__Try it__
Say how many lines in the material below hold the word "Class", and say nothing else.

*** Exercise input ***

(* ===== verification/Middleware.v ===== *)
(** * The middleware ([middleware.py], [services/geoip.py: lookup_country])

    The whole request path: kill switch, exemptions, the site-password gate,
    method filter, client address, country block, staff bypass, pass cookie,
    evaluation, and the response to each verdict. *)

From Stdlib Require Import ZArith QArith Lia Ascii String.
From stdpp Require Import base tactics option list strings numbers gmap.
From S2P Require Import Prelude PyStr IpAddress Hash PyTime Codec Regex Conf.
From S2P Require Import ClientIp Redis Http RateLimiter Fingerprint Models AutoRule RuleEngine.
From S2P Require Import RuleEngineProofs Challenge SignedCookies.

Open Scope Z_scope.

(** ** What the middleware is given *)

(** The GeoIP reader ([geoip2]), when a path is configured, the package is
    installed and the database opens. *)
Class GeoIp := { geoip_reader : option (string → res (option string)) }.

(** Django and the project around the middleware. *)
Class Site (R P : Type) := {
  has_redis : bool;                                (* [_get_redis_client()] is not [None] *)
  reverse : string → res string;
  import_string : string → res (Request → EvaluationResult → M (World R P) (option Response));
                                                   (* [None]: not an [HttpResponse] *)
  render_prompt : option string → string → string → string;    (* error, next_url, verify_path *)
  url_has_allowed_host_and_scheme : string → string → bool → bool;   (* url, host, https *)
  random : nat → Q;
  get_response : Request → M (World R P) (Response * option User);
                                                   (* the user who logged in meanwhile *)
}.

*** End of Exercise input ***

__Solved exercise__
2